*** Begin section ***

Lemma keeps_try {A} (c : RM S A) : keeps I c → keeps I (try c).
Proof. intros Hc. eapply gives_keeps, gives_try, Hc. Qed.
Lemma keeps_catch {A} (c : RM S A) : keeps I c → keeps I (catch c).
Proof. intros Hc. eapply gives_keeps, gives_catch, Hc. Qed.
Lemma keeps_attempt {A} (c : RM S A) : keeps I c → keeps I (attempt c).
Proof. intros Hc. eapply gives_keeps, gives_attempt, Hc. Qed.

(** *** Without an invariant *)

Lemma ensures_True {A} (c : RM S A) : ensures c (λ _, True).
Proof. unfold gives. induction c; cbn; [auto..|]. split; [|done]. by eapply wp_mono. Qed.
Lemma ensures_bind_any {A B} (c : RM S A) (f : A → RM S B) Q :
  (∀ a, ensures (f a) Q) → ensures (c ≫= f) Q.
Proof. intros Hf. eapply wp_bind, wp_mono; [apply ensures_True|]. intros [a| | |] _; [apply Hf|done..]. Qed.
(** A result that is known under a condition. *)
Lemma ensures_impl (P : Prop) `{!Decision P} {A} (c : RM S A) (Q : A → Prop) :
  (P → ensures c Q) → ensures c (λ a, P → Q a).
Proof.
  intros Hc. destruct (decide P) as [HP|HP].
  - eapply wp_mono; [by apply Hc|]. intros r Hr a Ha _. by apply Hr.
  - eapply wp_mono; [apply ensures_True|]. done.
Qed.

(** The invariant and the values may be shown one after the other. *)
Lemma gives_strengthen {A} (c : RM S A) Q : keeps I c → ensures c Q → gives I c Q.
Proof. intros Hk He. apply wp_strengthen; [by eapply wp_mono|done]. Qed.
End gives.

Create HintDb gives.
#[export] Hint Resolve gives_throw : gives.

(** *** Termination *)

(** Code that does not run forever. *)
Definition halts {E A} (c : outcome E A) : Prop := c ≠ Diverge.
Definition ends {S A} (c : RM S A) : Prop := wp (λ _, True) c halts.

Section ends.
Context {S : Type}.

Lemma ends_run {A} (c : RM S A) s : ends c → halts (c s).1.
Proof. intros Hc. by apply (wp_run _ c _ s Hc). Qed.
Lemma ends_timeout {A} elapsed e held (c : RM S A) : ends c → ends (timeout elapsed e held c).
Proof. by apply wp_timeout. Qed.
Lemma ends_ret {A} (a : A) : ends (S:=S) (mret a).
Proof. done. Qed.
Lemma ends_throw {A} e : ends (S:=S) (A:=A) (throw e).
Proof. done. Qed.
Lemma ends_lift {A} (r : DnsResult A) : halts r → ends (S:=S) (lift r).
Proof. done. Qed.
Lemma ends_act {A} (f : S → A * S) : ends (act f).
Proof. by apply wp_act. Qed.
(** With what is known of the first value. *)
Lemma ends_bind_ensures {A B} (c : RM S A) (f : A → RM S B) P :
  ends c → ensures c P → (∀ a, P a → ends (f a)) → ends (c ≫= f).
Proof.
  intros Hc HP Hf. apply wp_bind. eapply wp_mono; [exact (wp_and _ _ _ _ Hc HP)|].
  intros [a| | |] [Hr Ha]; try done. by apply Hf, Ha.
Qed.
Lemma ends_bind {A B} (c : RM S A) (f : A → RM S B) : ends c → (∀ a, ends (f a)) → ends (c ≫= f).
Proof. intros Hc Hf. eapply ends_bind_ensures; [done|apply ensures_True|auto]. Qed.
Lemma ends_try {A} (c : RM S A) : ends c → ends (try c).
Proof. intros Hc. apply wp_try. eapply wp_mono; [exact Hc|]. by intros []. Qed.
Lemma ends_catch {A} (c : RM S A) : ends c → ends (catch c).
Proof. intros Hc. apply wp_catch. eapply wp_mono; [exact Hc|]. by intros []. Qed.
Lemma ends_attempt {A} (c : RM S A) : ends (attempt c).
Proof.
  apply wp_attempt. eapply wp_mono; [exact (ensures_True c)|]. done.
Qed.
Lemma ends_fork {A} (c : RM S A) : ends (fork c).
Proof. apply wp_fork; [|done]. eapply wp_mono; [exact (ensures_True c)|done]. Qed.
Lemma ends_with_lock {A} m (c : RM S A) : ends c → ends (with_lock m c).
Proof. apply wp_with_lock. Qed.
Lemma ends_with_lock_inv {A} m (c : RM S A) : ends (with_lock m c) → ends c.
Proof.
  unfold ends. cbn. induction c as [A r|A X f k IH|A n k IH|A n k IH|A t _ k IH]; cbn; [by destruct r| |auto..|].
  - intros Hk s Hs. destruct (Hk s Hs). auto.
  - intros []. auto.
Qed.
End ends.

Create HintDb ends.
#[export] Hint Resolve ends_ret ends_throw ends_try ends_catch ends_attempt ends_fork ends_with_lock : ends.
(** Also under the name of an action. *)
#[export] Hint Extern 1 (ends _) => apply ends_act : ends.

(** Runs are unfolded by the lemmas above only. *)
#[global] Arguments run : simpl never.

*** End section ***

**Your objective**
The answer should be an exact reproduction of all the entries.

**Answer space**
Lemma keeps_try {A} (c : RM S A) : keeps I c → keeps I (try c).
Proof. intros Hc. eapply gives_keeps, gives_try, Hc. Qed.
Lemma keeps_catch {A} (c : RM S A) : keeps I c → keeps I (catch c).
Proof. intros Hc. eapply gives_keeps, gives_catch, Hc. Qed.
Lemma keeps_attempt {A} (c : RM S A) : keeps I c → keeps I (attempt c).
Proof. intros Hc. eapply gives_keeps, gives_attempt, Hc. Qed.

(** *** Without an invariant *)

Lemma ensures_True {A} (c : RM S A) : ensures c (λ _, True).
Proof. unfold gives. induction c; cbn; [auto..|]. split; [|done]. by eapply wp_mono. Qed.
Lemma ensures_bind_any {A B} (c : RM S A) (f : A → RM S B) Q :
  (∀ a, ensures (f a) Q) → ensures (c ≫= f) Q.
Proof. intros Hf. eapply wp_bind, wp_mono; [apply ensures_True|]. intros [a| | |] _; [apply Hf|done..]. Qed.
(** A result that is known under a condition. *)
Lemma ensures_impl (P : Prop) `{!Decision P} {A} (c : RM S A) (Q : A → Prop) :
  (P → ensures c Q) → ensures c (λ a, P → Q a).
Proof.
  intros Hc. destruct (decide P) as [HP|HP].
  - eapply wp_mono; [by apply Hc|]. intros r Hr a Ha _. by apply Hr.
  - eapply wp_mono; [apply ensures_True|]. done.
Qed.

(** The invariant and the values may be shown one after the other. *)
Lemma gives_strengthen {A} (c : RM S A) Q : keeps I c → ensures c Q → gives I c Q.
Proof. intros Hk He. apply wp_strengthen; [by eapply wp_mono|done]. Qed.
End gives.

Create HintDb gives.
#[export] Hint Resolve gives_throw : gives.

(** *** Termination *)

(** Code that does not run forever. *)
Definition halts {E A} (c : outcome E A) : Prop := c ≠ Diverge.
Definition ends {S A} (c : RM S A) : Prop := wp (λ _, True) c halts.

Section ends.
Context {S : Type}.

Lemma ends_run {A} (c : RM S A) s : ends c → halts (c s).1.
Proof. intros Hc. by apply (wp_run _ c _ s Hc). Qed.
Lemma ends_timeout {A} elapsed e held (c : RM S A) : ends c → ends (timeout elapsed e held c).
Proof. by apply wp_timeout. Qed.
Lemma ends_ret {A} (a : A) : ends (S:=S) (mret a).
Proof. done. Qed.
Lemma ends_throw {A} e : ends (S:=S) (A:=A) (throw e).
Proof. done. Qed.
Lemma ends_lift {A} (r : DnsResult A) : halts r → ends (S:=S) (lift r).
Proof. done. Qed.
Lemma ends_act {A} (f : S → A * S) : ends (act f).
Proof. by apply wp_act. Qed.
(** With what is known of the first value. *)
Lemma ends_bind_ensures {A B} (c : RM S A) (f : A → RM S B) P :
  ends c → ensures c P → (∀ a, P a → ends (f a)) → ends (c ≫= f).
Proof.
  intros Hc HP Hf. apply wp_bind. eapply wp_mono; [exact (wp_and _ _ _ _ Hc HP)|].
  intros [a| | |] [Hr Ha]; try done. by apply Hf, Ha.
Qed.
Lemma ends_bind {A B} (c : RM S A) (f : A → RM S B) : ends c → (∀ a, ends (f a)) → ends (c ≫= f).
Proof. intros Hc Hf. eapply ends_bind_ensures; [done|apply ensures_True|auto]. Qed.
Lemma ends_try {A} (c : RM S A) : ends c → ends (try c).
Proof. intros Hc. apply wp_try. eapply wp_mono; [exact Hc|]. by intros []. Qed.
Lemma ends_catch {A} (c : RM S A) : ends c → ends (catch c).
Proof. intros Hc. apply wp_catch. eapply wp_mono; [exact Hc|]. by intros []. Qed.
Lemma ends_attempt {A} (c : RM S A) : ends (attempt c).
Proof.
  apply wp_attempt. eapply wp_mono; [exact (ensures_True c)|]. done.
Qed.
Lemma ends_fork {A} (c : RM S A) : ends (fork c).
Proof. apply wp_fork; [|done]. eapply wp_mono; [exact (ensures_True c)|done]. Qed.
Lemma ends_with_lock {A} m (c : RM S A) : ends c → ends (with_lock m c).
Proof. apply wp_with_lock. Qed.
Lemma ends_with_lock_inv {A} m (c : RM S A) : ends (with_lock m c) → ends c.
Proof.
  unfold ends. cbn. induction c as [A r|A X f k IH|A n k IH|A n k IH|A t _ k IH]; cbn; [by destruct r| |auto..|].
  - intros Hk s Hs. destruct (Hk s Hs). auto.
  - intros []. auto.
Qed.
End ends.

Create HintDb ends.
#[export] Hint Resolve ends_ret ends_throw ends_try ends_catch ends_attempt ends_fork ends_with_lock : ends.
(** Also under the name of an action. *)
#[export] Hint Extern 1 (ends _) => apply ends_act : ends.

(** Runs are unfolded by the lemmas above only. *)
#[global] Arguments run : simpl never.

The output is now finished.